Please copy each line of the records below that includes the word "random".
--- START ---
(** * dungeonDice: dice balance, roll resolution, combat turns and enemy AI

    A shallow embedding of the core of the dungeonDice engine
    (src/core/dice.py, src/core/character.py, src/game/combat.py,
    src/enemies/ai.py, and the combat turn of src/game/game_instance.py),
    the properties its specification states, and further properties
    of the code.

    Conventions of the embedding.
    - Python [int] is [Z]; lists are [list]; [dict] and [set] are
      stdpp's [gmap] and [gset].
    - Python [float] is modelled by exact rationals [Q], which is an
      idealisation.  [int(x * 1.5)], [int(x * 0.8)], the percentages
      of max_health and the comparisons of a quotient [a / b] with
      [0.3] and [0.6] agree with the floats of the code on the integers
      a game reaches (magnitudes far below 2^50), so [int(x * 1.5)] is
      the truncation of the rational [3x/2].  Two computations can
      differ from the floats by rounding: the damage
      [int(damage * random.uniform(0.8, 1.2))] of [enemy_turn], when
      the exact product is an integer (damage 40 and the draw 15/16
      give 47 here and 46 in floats), and the sums [player% + 0.3] and
      [player% - 0.3] of the tactical behaviour, when the comparison
      is a tie (0.6 + 0.3 is below 0.9 in floats).  What is stated in
      general of these two functions fixes neither the value of the
      damage beyond its bounds nor the branch the tactical behaviour
      takes, and the examples are not at such inputs.
    - Exceptions are the [Raise] case of [result]; mutation is explicit
      state passing: a method returns the new object next to its value.
    - The process-wide [random] module is an explicit source [Rng] that
      is threaded through every call that draws from it. *)

From Stdlib Require Import ZArith QArith Qminmax Qround String Ascii List Lia
  DecimalString DecimalPos DecimalZ.
From stdpp Require Import gmap strings list.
--- END ---
» Output for this exercise
      [int(damage * random.uniform(0.8, 1.2))] of [enemy_turn], when
    - The process-wide [random] module is an explicit source [Rng] that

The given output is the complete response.